PROBLEM DETAILS
Work out how many lines below contain the word "local". Only the number is wanted.

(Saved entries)

==============================

(* ===== verification/Utf8.v ===== *)
(** * UTF-8: the byte layout of a Rust [str]

    Offsets into a [str] are byte offsets, a slice whose ends are not on a
    character boundary panics, and text that crosses the C ABI is bytes. This
    file gives the byte length of a character, encoding, strict decoding
    ([str::from_utf8], [CStr::to_str]) and lossy decoding
    ([String::from_utf8_lossy], [CStr::to_string_lossy]), as the standard
    library documents them: one U+FFFD per maximal invalid prefix. *)

From S2P Require Import Prelude.

(** A Unicode scalar value. *)
Definition scalar (c : char) : Prop := 0 <= c < 0xD800 \/ 0xE000 <= c < 0x110000.
#[export] Instance scalar_dec c : Decision (scalar c) := _.

Definition len_utf8 (c : char) : nat :=
  if c <? 0x80 then 1 else if c <? 0x800 then 2 else if c <? 0x10000 then 3 else 4.

(** [s.len()] *)
Definition str_len (s : str) : nat := sum_list_with len_utf8 s.

Definition encode_char (c : char) : bytes :=
  if c <? 0x80 then [c]
  else if c <? 0x800 then [0xC0 + c / 64; 0x80 + c mod 64]
  else if c <? 0x10000 then
    [0xE0 + c / 4096; 0x80 + (c / 64) mod 64; 0x80 + c mod 64]
  else [0xF0 + c / 262144; 0x80 + (c / 4096) mod 64;
        0x80 + (c / 64) mod 64; 0x80 + c mod 64].

(** [s.as_bytes()], [s.into_bytes()] *)
Definition as_bytes (s : str) : bytes := s ≫= encode_char.

Definition between (lo b hi : Z) : bool := (lo <=? b) && (b <=? hi).
Definition cont (b : Z) : bool := between 0x80 b 0xBF.

(** The range of the second byte allowed after a lead byte of a 3- or 4-byte
    sequence (no overlong form, no surrogate, nothing above U+10FFFF). *)
Definition second_ok (b0 b1 : Z) : bool :=
  if b0 =? 0xE0 then between 0xA0 b1 0xBF
  else if b0 =? 0xED then between 0x80 b1 0x9F
  else if b0 =? 0xF0 then between 0x90 b1 0xBF
  else if b0 =? 0xF4 then between 0x80 b1 0x8F
  else cont b1.

(** One decoding step on a non-empty input: the character read ([None] for an
    invalid sequence) and the number of bytes it takes. *)
Definition decode_step (b0 : Z) (r : bytes) : option char * nat :=
  if b0 <? 0x80 then (Some b0, 1%nat)
  else if between 0xC2 b0 0xDF then
    match r with
    | b1 :: _ => if cont b1 then (Some ((b0 - 0xC0) * 64 + (b1 - 0x80)), 2%nat)
                 else (None, 1%nat)
    | [] => (None, 1%nat)
    end
  else if between 0xE0 b0 0xEF then
    match r with
    | b1 :: r1 =>
        if second_ok b0 b1 then
          match r1 with
          | b2 :: _ =>
              if cont b2
              then (Some ((b0 - 0xE0) * 4096 + (b1 - 0x80) * 64 + (b2 - 0x80)), 3%nat)
              else (None, 2%nat)
          | [] => (None, 2%nat)
          end
        else (None, 1%nat)
    | [] => (None, 1%nat)
    end
  else if between 0xF0 b0 0xF4 then
    match r with
    | b1 :: r1 =>
        if second_ok b0 b1 then
          match r1 with
          | b2 :: r2 =>
              if cont b2 then
                match r2 with
                | b3 :: _ =>
                    if cont b3
                    then (Some ((b0 - 0xF0) * 262144 + (b1 - 0x80) * 4096
                                + (b2 - 0x80) * 64 + (b3 - 0x80)), 4%nat)
                    else (None, 3%nat)
                | [] => (None, 3%nat)
                end
              else (None, 2%nat)
          | [] => (None, 2%nat)
          end
        else (None, 1%nat)
    | [] => (None, 1%nat)
    end
  else (None, 1%nat).

Fixpoint decode_fuel (fuel : nat) (bs : bytes) : list (option char) :=
  match fuel, bs with
  | S fuel, b0 :: r =>
      let '(c, n) := decode_step b0 r in
      c :: decode_fuel fuel (drop (Nat.pred n) r)
  | _, _ => []
  end.

Definition decode (bs : bytes) : list (option char) := decode_fuel (length bs) bs.

(** [String::from_utf8_lossy] *)
Definition from_utf8_lossy (bs : bytes) : str := default 0xFFFD <$> decode bs.

(** [str::from_utf8] *)
Definition from_utf8 (bs : bytes) : option str := mapM id (decode bs).

(** ** Encoding and decoding are inverse *)

Lemma encode_char_length c : length (encode_char c) = len_utf8 c.
Proof. unfold encode_char, len_utf8. by repeat case_match. Qed.

Lemma len_utf8_pos c : (1 <= len_utf8 c)%nat.
Proof. unfold len_utf8. repeat case_match; lia. Qed.

Lemma as_bytes_app s t : as_bytes (s ++ t) = as_bytes s ++ as_bytes t.
Proof. apply bind_app. Qed.

Lemma str_len_app s t : str_len (s ++ t) = (str_len s + str_len t)%nat.
Proof. apply sum_list_with_app. Qed.

Lemma as_bytes_length s : length (as_bytes s) = str_len s.
Proof.
  induction s as [|c s IH]; [done|]. cbn.
  rewrite length_app, encode_char_length. unfold as_bytes in IH. by rewrite IH.
Qed.

Lemma str_len_pos c s : (1 <= str_len (c :: s))%nat.
Proof. cbn. pose proof (len_utf8_pos c). lia. Qed.

Lemma str_len_length s : (length s <= str_len s)%nat.
Proof.
  induction s as [|c s IH]; [cbn; lia|]. cbn in *. pose proof (len_utf8_pos c). unfold str_len in IH. lia.
Qed.

(** [decode_step] reads back what [encode_char] wrote. *)
#[local] Ltac Zify.zify_post_hook ::= Z.div_mod_to_equations.

#[local] Ltac step_through :=
  unfold decode_step, second_ok, cont, between; cbn [app];
  repeat (decide_cmp; cbn [andb]);
  first [ repeat f_equal; lia
        | repeat (case_match; bool_facts); repeat f_equal; lia ].

Lemma decode_step_encode c r :
  scalar c ->
  exists b0 bs, encode_char c = b0 :: bs
    /\ decode_step b0 (bs ++ r) = (Some c, len_utf8 c).
Proof.
  intros Hc. unfold encode_char, len_utf8, scalar in *.
  destruct (Z.ltb_spec c 0x80); [|destruct (Z.ltb_spec c 0x800);
    [|destruct (Z.ltb_spec c 0x10000)]]; do 2 eexists; (split; [reflexivity|]).
  - step_through.
  - step_through.
  - step_through.
  - step_through.
Qed.

#[local] Ltac Zify.zify_post_hook ::= idtac.

Lemma decode_fuel_encode s fuel :
  Forall scalar s -> (str_len s <= fuel)%nat ->
  decode_fuel fuel (as_bytes s) = Some <$> s.
Proof.
  intros Hs. revert fuel. induction Hs as [|c s Hc Hs IH]; intros fuel Hf.
  { by destruct fuel. }
  destruct (decode_step_encode c (as_bytes s) Hc) as (b0 & bs & He & Hd).
  pose proof (encode_char_length c) as Hl. rewrite He in Hl. cbn in Hl, Hf.
  destruct fuel as [|fuel]; [lia|].
  change (as_bytes (c :: s)) with (encode_char c ++ as_bytes s).
  rewrite He. cbn. rewrite Hd. f_equal.
  replace (Nat.pred (len_utf8 c)) with (length bs) by lia.
  rewrite drop_length_app. apply IH. unfold str_len. lia.
Qed.

Lemma decode_as_bytes s : Forall scalar s -> decode (as_bytes s) = Some <$> s.
Proof. intros. apply decode_fuel_encode; [done|]. by rewrite as_bytes_length. Qed.

(** Text survives the trip through bytes, both ways of decoding. *)
Lemma from_utf8_lossy_as_bytes s :
  Forall scalar s -> from_utf8_lossy (as_bytes s) = s.
Proof.
  intros. unfold from_utf8_lossy. rewrite decode_as_bytes by done.
  rewrite <- list_fmap_compose. apply list_fmap_id.
Qed.

Lemma from_utf8_as_bytes s : Forall scalar s -> from_utf8 (as_bytes s) = Some s.
Proof.
  intros. unfold from_utf8. rewrite decode_as_bytes by done.
  clear. induction s as [|c s IH]; [done|]. cbn in *. by rewrite IH.
Qed.

Lemma decode_step_scalar b0 r c n :
  0 <= b0 -> decode_step b0 r = (Some c, n) -> scalar c.
Proof.
  intros Hb. unfold decode_step, second_ok, cont, between, scalar.
  repeat (case_match; simplify_eq/=; try done); intros; simplify_eq; bool_facts; lia.
Qed.

Lemma decode_step_zero b0 r n :
  0 <= b0 -> decode_step b0 r = (Some 0, n) -> b0 = 0.
Proof.
  intros Hb. unfold decode_step, second_ok, cont, between.
  repeat (case_match; simplify_eq/=; try done); intros; simplify_eq; bool_facts; lia.
Qed.

Lemma decode_fuel_Forall (P : char -> Prop) fuel bs :
  (forall b0 r c n, b0 ∈ bs -> decode_step b0 r = (Some c, n) -> P c) ->
  Forall (fun o => from_option P True o) (decode_fuel fuel bs).
Proof.
  revert bs. induction fuel as [|fuel IH]; intros [|b0 r] H; cbn; try done.
  destruct (decode_step b0 r) as [o n] eqn:E. constructor.
  { destruct o; cbn; [|done]. eapply H; [|exact E]. constructor. }
  apply IH. intros b1 r1 c m Hin. eapply H. constructor.
  rewrite <- (take_drop (Nat.pred n) r). apply elem_of_app. by right.
Qed.

Lemma lossy_Forall (P : char -> Prop) bs :
  P 0xFFFD ->
  (forall b0 r c n, b0 ∈ bs -> decode_step b0 r = (Some c, n) -> P c) ->
  Forall P (from_utf8_lossy bs).
Proof.
  intros Hr H. apply Forall_fmap. eapply Forall_impl.
  { by apply decode_fuel_Forall, H. }
  intros [c|]; cbn; auto.
Qed.

(** What a C string decodes to is valid text with no interior NUL. *)
Lemma lossy_scalar bs : Forall (fun b => 0 <= b) bs -> Forall scalar (from_utf8_lossy bs).
Proof.
  intros Hb. apply lossy_Forall; [unfold scalar; lia|]. intros b0 r c n Hin.
  apply decode_step_scalar. by rewrite Forall_forall in Hb; apply Hb.
Qed.

Lemma from_utf8_scalar bs s : Forall (fun b => 0 <= b) bs -> from_utf8 bs = Some s -> Forall scalar s.
Proof.
  intros Hb Hs. unfold from_utf8 in Hs.
  assert (Hd : Forall (fun o => from_option scalar True o) (decode bs)).
  { apply decode_fuel_Forall. intros b0 r c n Hin. apply decode_step_scalar.
    by rewrite Forall_forall in Hb; apply Hb. }
  revert s Hs. induction Hd as [|o l Ho _ IH]; intros s Hs; [by injection Hs as <-|]. cbn in Hs.
  destruct o as [c|]; [|done]. cbn in Hs. destruct (mapM id l) as [t|]; [|done]. injection Hs as <-.
  constructor; [done|by apply IH].
Qed.

Lemma lossy_nonzero bs :
  Forall (fun b => 0 < b) bs -> Forall (fun c => c <> 0) (from_utf8_lossy bs).
Proof.
  intros Hb. apply lossy_Forall; [done|]. intros b0 r c n Hin E ->.
  rewrite Forall_forall in Hb. pose proof (Hb _ Hin).
  apply decode_step_zero in E; lia.
Qed.

Lemma encode_char_zero c : scalar c -> c <> 0 -> Forall (fun b => b <> 0) (encode_char c).
Proof.
  unfold scalar, encode_char. intros Hc Hz. pose proof (Z.mod_pos_bound c 64).
  pose proof (Z.mod_pos_bound (c / 64) 64). pose proof (Z.mod_pos_bound (c / 4096) 64).
  assert (0 <= c / 64) by (apply Z.div_pos; lia).
  assert (0 <= c / 4096) by (apply Z.div_pos; lia).
  assert (0 <= c / 262144) by (apply Z.div_pos; lia).
  repeat case_match; repeat constructor; lia.
Qed.

Lemma as_bytes_nonzero s :
  Forall scalar s -> Forall (fun c => c <> 0) s -> Forall (fun b => b <> 0) (as_bytes s).
Proof.
  intros Hs. induction Hs as [|c s Hc Hs IH]; intros Hz; [done|]. inv Hz.
  change (as_bytes (c :: s)) with (encode_char c ++ as_bytes s).
  apply Forall_app; auto using encode_char_zero.
Qed.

==============================

ANSWER BOX
3